▶ Task details:
Print the lines of the data, starting with the first, up to and including the line where "- split; [apply sinks_grow_refl | reflexivity]." appears.

▶ Exercise material:
Lemma for_each_insert_sinks (table_name : string) (is_reject : bool) (rows : list (nat * row)) (w : World) :
  Forall (fun ir => P (insert_statement table_name is_reject (snd ir))) rows ->
  sinks_grow P Q w
    (fst (for_each rows (fun ir => execute_insert env (insert_statement table_name is_reject (snd ir))) w))
  /\ snd (for_each rows (fun ir => execute_insert env (insert_statement table_name is_reject (snd ir))) w)
     = Ok tt.
Proof.
  revert w. induction rows as [|ir rows IH]; intros w Hrows.
  - split; [apply sinks_grow_refl | reflexivity].
  - apply Forall_cons in Hrows as [Hir Hrows]. cbn [for_each]. unfold bindM, execute_insert at 1 3.
    destruct (execute env (store w) _).
    + destruct (IH {| heap := heap w; connections := connections w;
                      store := store w ++ [insert_statement table_name is_reject (snd ir)];
                      files := files w |} Hrows) as [IH1 IH2].
      split; [|exact IH2].
      eapply sinks_grow_trans; [|exact IH1].
      split; [reflexivity|]. eexists [_], []. cbn. rewrite app_nil_r. auto.
    + apply IH, Hrows.
Qed.

Lemma insert_to_database_sinks (l : loc) (table_name : string) (is_reject : bool)
      (w : World) (d : DataFrame) :
  heap w !! l = Some d ->
  Forall (fun ir => P (insert_statement table_name is_reject (snd ir))) (iterrows d) ->
  sinks_grow P Q w (fst (insert_to_database env l table_name is_reject w)).
Proof.
  intros Hl Hrows. unfold insert_to_database, get_db_connection.
  pose proof (connect_loop_sinks max_retries w) as Hc.
  unfold bindM at 1. destruct (connect_loop env max_retries w) as [w1 [[]|e]]; [|exact Hc].
  cbn [fst] in Hc. assert (Hl1 : heap w1 !! l = Some d) by (rewrite (proj1 Hc); exact Hl).
  unfold bindM at 1, db_call at 1. destruct (open_cursor env (store w1)); [exact Hc|].
  rewrite (bindM_ok _ _ _ _ _ (deref_eq l w1 d Hl1)).
  destruct (for_each_insert_sinks table_name is_reject (iterrows d) w1 Hrows) as [Hg Hok].
  unfold bindM at 1.
  destruct (for_each (iterrows d) _ w1) as [w2 r]. cbn [fst snd] in Hg, Hok. subst r.
  pose proof (sinks_grow_trans _ _ _ _ _ Hc Hg) as Hw2.
  unfold bindM, db_call.
  destruct (commit env (store w2)); [exact Hw2|].
  destruct (close_cursor env (store w2)); [exact Hw2|].
  destruct (close_connection env (store w2)); exact Hw2.
Qed.

Lemma write_file_sinks (path : string) (content : file) (w : World) :
  Q (path, content) ->
  sinks_grow P Q w (fst (write_file env path content w)) /\
  (snd (write_file env path content w) = Ok tt ->
   (path, content) ∈ files (fst (write_file env path content w))).
Proof.
  intros HQ. unfold write_file. destruct (writable env path); cbn [fst snd].
  - split.
    + split; [reflexivity|]. exists [], [(path, content)]. cbn. rewrite app_nil_r. auto.
    + intros _. cbn [files]. apply elem_of_app. right. apply list_elem_of_singleton. reflexivity.
  - split; [apply sinks_grow_refl | discriminate].
Qed.


Lemma save_to_json_sinks (l : loc) (filename : string) (w : World) (d : DataFrame) :
  heap w !! l = Some d ->
  (forall n data, Q (path_join (target_path self) filename, JsonFile n data)) ->
  sinks_grow P Q w (fst (save_to_json env self l filename w)).
Proof.
  intros Hl HQ. unfold save_to_json. rewrite (bindM_ok _ _ _ _ _ (deref_eq l w d Hl)).
  unfold bindM, lift. destruct (mapM _ (iterrows d)) as [data|e]; [|apply sinks_grow_refl].
  apply write_file_sinks, HQ.
Qed.

Lemma get_table_count_sinks (table_name : string) (w : World) :
  sinks_grow P Q w (fst (get_table_count env table_name w)) /\
  exists n, snd (get_table_count env table_name w) = Ok n.
Proof.
  unfold get_table_count, catch, get_db_connection, bindM.
  pose proof (connect_loop_sinks max_retries w) as Hc.
  destruct (connect_loop env max_retries w) as [w1 [[]|e]]; cbn [fst] in Hc.
  - unfold db_call. destruct (open_cursor env (store w1)); [cbn [fst snd ret]; eauto|].
    destruct (select_count env (store w1) table_name); [|cbn [fst snd ret]; eauto].
    destruct (close_cursor env (store w1)); [cbn [fst snd ret]; eauto|].
    destruct (close_connection env (store w1)); cbn [fst snd ret]; eauto.
  - cbn [fst snd ret]. eauto.
Qed.

End Sinks.

(** ** What the store takes *)



Section Taken.
Context {rt : Runtime} (env : Env).





End Taken.

Lemma column_names_getitem_mask (df : DataFrame) (mask : list bool) :
  column_names (getitem_mask df mask) = column_names df.
Proof. unfold column_names. cbn [getitem_mask columns]. rewrite map_map. reflexivity. Qed.

Section Run.
Context {rt : Runtime} (env : Env) (self : Self).

Lemma run_unfold :
  run env self =
  (let* df := read_csv env self "scrap.csv" in
   let* cd := clean_data df in
   let* clean_data_transformed := transform_data (fst cd) in
   let* duplicate_data_transformed := transform_data (snd cd) in
   run_sinks env self clean_data_transformed duplicate_data_transformed (snd cd)).
Proof. reflexivity. Qed.

Variables (C1 D1 D : DataFrame).




End Run.


Section RunTheorem.
Context {rt : Runtime} (env : Env) (self : Self).



End RunTheorem.


(** The example run, computed: three clean rows go to [data], the second
    row with id 1 goes to [data_reject] with its reason, and the CSV file
    holds that row as it was read. *)
Example example_run :
  let w' := fst (@run example_runtime example_env example_self empty_world) in
  snd (@run example_runtime example_env example_self empty_world) = Ok tt /\
  map table (store w') = ["data"; "data"; "data"; "data_reject"] /\
  map (fun st => default VNone (stmt_values st !! 1%nat)) (store w') = [VInt 1; VInt 2; VInt 3; VInt 1] /\
  (exists st, store w' !! 3%nat = Some st /\
     last (stmt_columns st) = Some "reject_reason" /\
     last (stmt_values st) = Some (VStr "Duplicate ID") /\
     stmt_values st !! 0%nat = Some (VStr "2024-04-15") /\
     stmt_values st !! 2%nat = Some (VStr "ALICE")) /\
  files w' !! 0%nat
  = Some ("./target/data_reject_20240413120000.csv",
          CsvFile (column_names sample_frame)
            [[VStr " 04/15/2024 "; VInt 1; VStr "alice"; VInt 30; VFloat (float_of_Z 7);
              VStr "43"; VStr "[rock]"; VStr "2019"; VFloat (float_of_Z 2021);
              VInt 3; VInt 30; VStr "top50"; VStr "[t1]"]]).
Proof.
  vm_compute. repeat split; try reflexivity.
  eexists. repeat split; reflexivity.
Qed.

Section CodeBugs.
Context {rt : Runtime}.

(** C7 on the code. A numeral is coerced to its integer and a cell that
    cannot be read to 0; but a cell that reads [inf] is read as an infinity,
    [fillna] leaves it, and [astype(int)] refuses the column: the
    transformation raises. *)
Theorem coerce_integer_raises_on_infinity :
  coerce_integer (Object [VStr "42"; VStr "abc"; NaN; VStr ""; VNone]) = Ok (Int64 [42; 0; 0; 0; 0])
  /\ coerce_integer (Float64 [S754_infinity false]) = Raise IntCastingNaNError
  /\ coerce_integer (Object [VStr "n/a"; VStr "inf"]) = Raise IntCastingNaNError
  /\ snd (transform_data 0%nat (world_of infinite_frame)) = Raise IntCastingNaNError
  /\ snd (transform_data 0%nat (world_of infinite_text_frame)) = Raise IntCastingNaNError.
Proof. repeat split; vm_compute; reflexivity. Qed.

(** C10 on the code. The thirteen fields are written in the listed order; a
    null number is written as 0 and a null date, release or playlist as the
    empty string; but [ids] and [names] are written with [str] alone, so a
    null name is written as the text [nan]. *)
Theorem json_null_name_is_nan :
  map fst json_fields
  = ["dates"; "ids"; "names"; "monthly_listeners"; "popularity"; "followers"; "genres";
     "first_release"; "last_release"; "num_releases"; "num_tracks"; "playlists_found";
     "feat_track_ids"]
  /\ (forall r rec, json_record r = Ok rec -> map fst rec = map fst json_fields)
  /\ (forall r col, json_int ((col, NaN) :: r) col = Ok (JInt 0))
  /\ (forall r col, json_str_or_empty ((col, NaN) :: r) col = Ok (JStr ""))
  /\ (forall r col, json_release ((col, NaN) :: r) col = Ok (JStr ""))
  /\ (forall r col, json_str ((col, NaN) :: r) col = Ok (JStr "nan"))
  /\ (forall r col, json_str ((col, VNone) :: r) col = Ok (JStr "None")).
Proof.
  split; [reflexivity|]. split.
  - intros r rec H. unfold json_record in H. apply mapM_ok_inv in H.
    induction H as [|kf kv fs rec Hk _ IH]; [reflexivity|].
    cbn [map]. rewrite IH. f_equal.
    destruct (snd kf r (fst kf)); [|discriminate]. injection Hk as <-. reflexivity.
  - repeat split; intros r col; unfold json_int, json_str_or_empty, json_release, json_str;
      cbn [row_get]; rewrite String.eqb_refl; reflexivity.
Qed.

▶ Completed task:
Lemma for_each_insert_sinks (table_name : string) (is_reject : bool) (rows : list (nat * row)) (w : World) :
  Forall (fun ir => P (insert_statement table_name is_reject (snd ir))) rows ->
  sinks_grow P Q w
    (fst (for_each rows (fun ir => execute_insert env (insert_statement table_name is_reject (snd ir))) w))
  /\ snd (for_each rows (fun ir => execute_insert env (insert_statement table_name is_reject (snd ir))) w)
     = Ok tt.
Proof.
  revert w. induction rows as [|ir rows IH]; intros w Hrows.
  - split; [apply sinks_grow_refl | reflexivity].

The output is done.